Kelly: That sounds quite challenging indeed. Can you provide an example of how poor documentation leads to inaccurate coding, which can negatively impact reimbursement?
Kristen: Yeah. So let me just continue on with the MIs as an example. So, demand ischemia and a Type 2 MI can often be reported incorrectly as both are due to supply-demand mismatch, and both have evidence of ischemia. These conditions are reported differently and have different reimbursement rates. Troponin levels determine what code to report. So, if a patient’s troponin level increases, more than likely the patient suffered a Type 2 MI due to demand ischemia. This is reported with an I-21 code, and this is an MCC, so a big deal. If troponin levels aren’t documented clearly or documentation is insufficient to report a Type 2 MI, the coder is forced to report demand ischemia only with an I24 8 code, and that is only a CC. So poor documentation on MIs like this can cost a hospital thousands of dollars.
Kelly: Yeah, I bet it does. Is there anything a hospital can do to ensure they are reimbursed properly?
Kristen: CDI programs come to mind first. The increasing complexity of medicine has been met within corresponding increase and complexity of medical documentation, and CDI Programs help. CDI Programs can be beneficial. They help bridge the gap between the physician documentation and coding. The positive financial impact of a CDI Program isn’t just limited to initial payments of claims, but also can help eliminate unnecessary queries to physicians, and even more importantly, they can head off unfavorable audits. And then in addition to CDI Programs, I would say, hospitals should have documentation best practices in place such as documentation must be provided. Coders cannot assume diagnoses exist based on medication lists or a physician order. All conditions that coexist at the time of an encounter and require or affect patient care, treatment, or management should be documented and then coded.
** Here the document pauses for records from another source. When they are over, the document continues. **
Lemma start_work_step grant s s' : start_step grant s (Ret s') → (start_work s' < start_work s)%nat.
Proof.
  intros Hs. unfold start_work. remember (Ret s') as r eqn:Er.
  destruct Hs as [s l ls Ht Hp|s l ls Ht Hp|s udp port s1 s2 Hsw].
  - injection Er as <-. cbn. rewrite Ht. cbn. lia.
  - injection Er as <-. cbn. rewrite Ht, length_app. cbn. lia.
  - destruct (run_listener udp port (sm_mgr s)); [|done]. injection Er as <-. cbn.
    rewrite Hsw, !length_app. cbn. lia.
Qed.

Lemma start_progress grant s : to_start s ≠ [] ∨ spawned s ≠ [] → ∃ r, start_step grant s r.
Proof.
  intros [Ht|Hs].
  - destruct (to_start s) as [|l ls] eqn:E; [done|]. destruct (is_protocol (l_Proto l)) eqn:Hp; eexists;
      [by eapply sp_listen|by eapply sp_skip].
  - destruct (spawned s) as [|[udp port] ks] eqn:E; [done|]. eexists. by apply (sp_run grant s udp port [] ks).
Qed.

(** C15: the proxy comes up. Once its configuration is read, both protocols have a
    server and a back-sourcer; and when the configured TCP and UDP ports are
    distinct and the system grants them, then in no interleaving of [main] with
    the accept loops that it spawns does a step panic, the start comes to an end
    after a bounded number of steps, and at the end every configured port is
    listed and has an open socket of its protocol with an accept loop on it. *)
Theorem proxy_comes_up `{RL : RateLib} h decode decode_node bound c o s0 grant :
  proxy_main h decode decode_node bound = Some (c, o, s0) →
  (∀ l, l ∈ served (c_Listeners c) → grant (kind l) = true) → NoDup (l_Port <$> served (c_Listeners c)) →
  (∀ p, p ∈ protocols → is_Some (BackSourcerMap o !! p) ∧ ∃ f, ServerMap o !! p = Some (Some f)) ∧
  ∀ n s, nsteps (start_run grant) n s0 s →
    (n ≤ 2 * length (c_Listeners c))%nat ∧
    (∀ w, ¬ start_step grant s (Panic w)) ∧
    ((∀ r, ¬ start_step grant s r) →
       ∀ l, l ∈ served (c_Listeners c) → ∃ i, listening (sm_mgr s) (kind l) i ∧ (kind l, i) ∈ accepting s).
Proof.
  unfold proxy_main. destruct (ReadYamlConfig h decode decode_node) as [[[c' ?] ?]|e]; [|done].
  intros [= <- <- <-] Hg Hnd. split.
  { intros p Hp. unfold new_proxy, protocols. cbn [ServerMap BackSourcerMap foldl].
    apply elem_of_cons in Hp as [->|Hp]; [|apply list_elem_of_singleton in Hp as ->];
      rewrite ?lookup_insert_eq, ?(lookup_insert_ne _ "udp" "tcp"), ?lookup_insert_eq by done; (split; [done|]);
      eexists; reflexivity. }
  intros n s Hn.
  assert (start_inv (c_Listeners c') s) as Hinv.
  { eapply start_reachable; [done|done|reflexivity|]. by eapply rtc_nsteps_2. }
  split_and!.
  - assert (n + start_work s ≤ start_work (start_init c'))%nat as Hw.
    { clear Hinv. induction Hn as [|n x y z Hxy _ IH]; [lia|]. apply start_work_step in Hxy. lia. }
    unfold start_work in Hw at 2. cbn in Hw. lia.
  - intros w Hs. destruct (start_step_inv grant _ Hg Hnd s _ Hinv Hs) as (s' & ? & _). done.
  - intros Hend l Hl. destruct Hinv as [_ (dn & Hall & Hup & _)].
    assert (to_start s = [] ∧ spawned s = []) as [Ht Hs].
    { split; apply dec_stable; intros Hne; destruct (start_progress grant s) as [r Hr]; auto; by apply (Hend r). }
    rewrite Ht, app_nil_r in Hall. rewrite Hall in Hl. destruct (Hup l Hl) as (i & Hi & [Hin|Hin]).
    + rewrite Hs in Hin. by apply not_elem_of_nil in Hin.
    + by exists i.
Qed.

Lemma run_panics grant s udp port s1 s2 w : spawned s = s1 ++ (udp, port) :: s2 →
  run_listener udp port (sm_mgr s) = Panic w → start_step grant s (Panic w).
Proof. intros Hs Hr. pose proof (sp_run grant s udp port s1 s2 Hs) as H. by rewrite Hr in H. Qed.

(** With TCP and UDP on one port, as for HTTPS and HTTP/3, the start can crash:
    the UDP socket takes the entry of the port before the TCP accept loop looks
    it up. *)
Theorem shared_port_crashes grant c port :
  c_Listeners c = [{| l_Proto := "tcp"; l_Port := port; BatchNum := 0 |};
                   {| l_Proto := "udp"; l_Port := port; BatchNum := 0 |}] →
  grant (false, port) = true → grant (true, port) = true →
  ∃ s, rtc (start_run grant) (start_init c) s ∧ start_step grant s (Panic "interface conversion").
Proof.
  intros Hc H1 H2. eexists. split.
  - eapply rtc_l; [by eapply (sp_listen grant (start_init c) {| l_Proto := "tcp"; l_Port := port; BatchNum := 0 |})|].
    eapply rtc_l; [by eapply (sp_listen grant _ {| l_Proto := "udp"; l_Port := port; BatchNum := 0 |})|].
    apply rtc_refl.
  - apply (run_panics grant _ false port [] [(true, port)]); [done|]. unfold kind. cbn [l_Proto l_Port sm_mgr].
    change (is_udp "tcp") with false. change (is_udp "udp") with true. rewrite H1, H2.
    unfold start_port, run_listener. cbn. by rewrite !lookup_insert_eq.
Qed.
(** * A shallow embedding of cutvids.py

    The model follows [src/cutvids.py]: the time parser [parse_seconds],
    the tokenizer [parse_tokens], the task-file parser
    [parse_video_tasks] and the command generator [cutvid_commands],
    together with the way [main] consumes that generator. *)

From Stdlib Require Import String Ascii List ZArith Bool Lia DecimalString.
Import ListNotations.
Open Scope string_scope.
Set Warnings "-register-all".

(** ** Python string helpers *)

Definition nl : ascii := "010"%char.

(** Python's [str.isspace] on ASCII characters: 9-13, 28-31 and the
    space.  Strings are byte strings here; Python also strips non-ASCII
    whitespace (U+0085, U+00A0, ...), which is not modelled, so [strip]
    below is exact on ASCII text. *)
Definition is_space (c : ascii) : bool :=
  let n := nat_of_ascii c in
  (Nat.leb 9 n && Nat.leb n 13) || (Nat.leb 28 n && Nat.leb n 32).

Fixpoint lstrip (s : string) : string :=
  match s with
  | String c r => if is_space c then lstrip r else s
  | EmptyString => EmptyString
  end.

Definition rev_string (s : string) : string :=
  string_of_list_ascii (rev (list_ascii_of_string s)).

(** [str.strip()] *)
Definition strip (s : string) : string :=
  rev_string (lstrip (rev_string (lstrip s))).

(** [str.startswith(p)] *)
Definition startswith (p s : string) : bool := String.prefix p s.

(** [str.endswith(p)] *)
Definition endswith (p s : string) : bool :=
  String.prefix (rev_string p) (rev_string s).

(** [str.partition(sep)] for a one-character separator. *)
Fixpoint partition (sep : ascii) (s : string) : string * string :=
  match s with
  | EmptyString => (EmptyString, EmptyString)
  | String c r =>
      if Ascii.eqb c sep then (EmptyString, r)
      else let '(a, b) := partition sep r in (String c a, b)
  end.

(** [str.split(sep)] for a one-character separator. *)
Fixpoint split_on (sep : ascii) (s : string) : list string :=
  match s with
  | EmptyString => [EmptyString]
  | String c r =>
      if Ascii.eqb c sep then EmptyString :: split_on sep r
      else match split_on sep r with
           | w :: ws => String c w :: ws
           | [] => [String c EmptyString]
           end
  end.

Fixpoint contains_char (c : ascii) (s : string) : bool :=
  match s with
  | EmptyString => false
  | String d r => Ascii.eqb c d || contains_char c r
  end.

(** ['\n'.join(xs)] *)
Fixpoint join_lines (xs : list string) : string :=
  match xs with
  | [] => ""
  | [x] => x
  | x :: r => x ++ String nl "" ++ join_lines r
  end.

(** ['%d' % n] *)
Definition fmt_d (n : Z) : string := NilZero.string_of_int (Z.to_int n).

(** [os.path.join(a, b)] for two components. *)
Definition path_join (a b : string) : string :=
  if startswith "/" b then b
  else if (a =? "") || endswith "/" a then a ++ b
  else a ++ "/" ++ b.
Coders cannot code current conditions from problem lists or medical history. So, it’s important that the physicians just don’t say past medical history of CHF. That is actually brought into the discharge summary into current documentation so it can be picked up. Providers should document the etiology, the type, and acuity of congestive heart failure whenever possible. I see a lot of queries for the acuity of CHF out there. Providers should document any additional or secondary conditions and any causal relationships that exist between them. And those are just a few examples of some best practices you could put in place to ensure your coders have every tool and everything they need to report accurately. I do invite everybody to attend our upcoming webinar to learn more about coding challenges surrounding these circulatory conditions I just spoke of. And again, as Kelly mentioned, the webinar will be on Wednesday, July 26th at 1:00 PM Eastern Standard Time. I do hope you can join us. I look forward to it. We will get into those five circulatory conditions and much more detail. And I thank you all for listening today.
Kelly: Well, thank you so much, Kristen, for joining us and for sharing this glimpse into that upcoming webinar on July 26th. As a bonus, there’s also going to be CPE offered. Thanks again, Kristen.
Kristen: Thank you, Kelly. Have a nice day.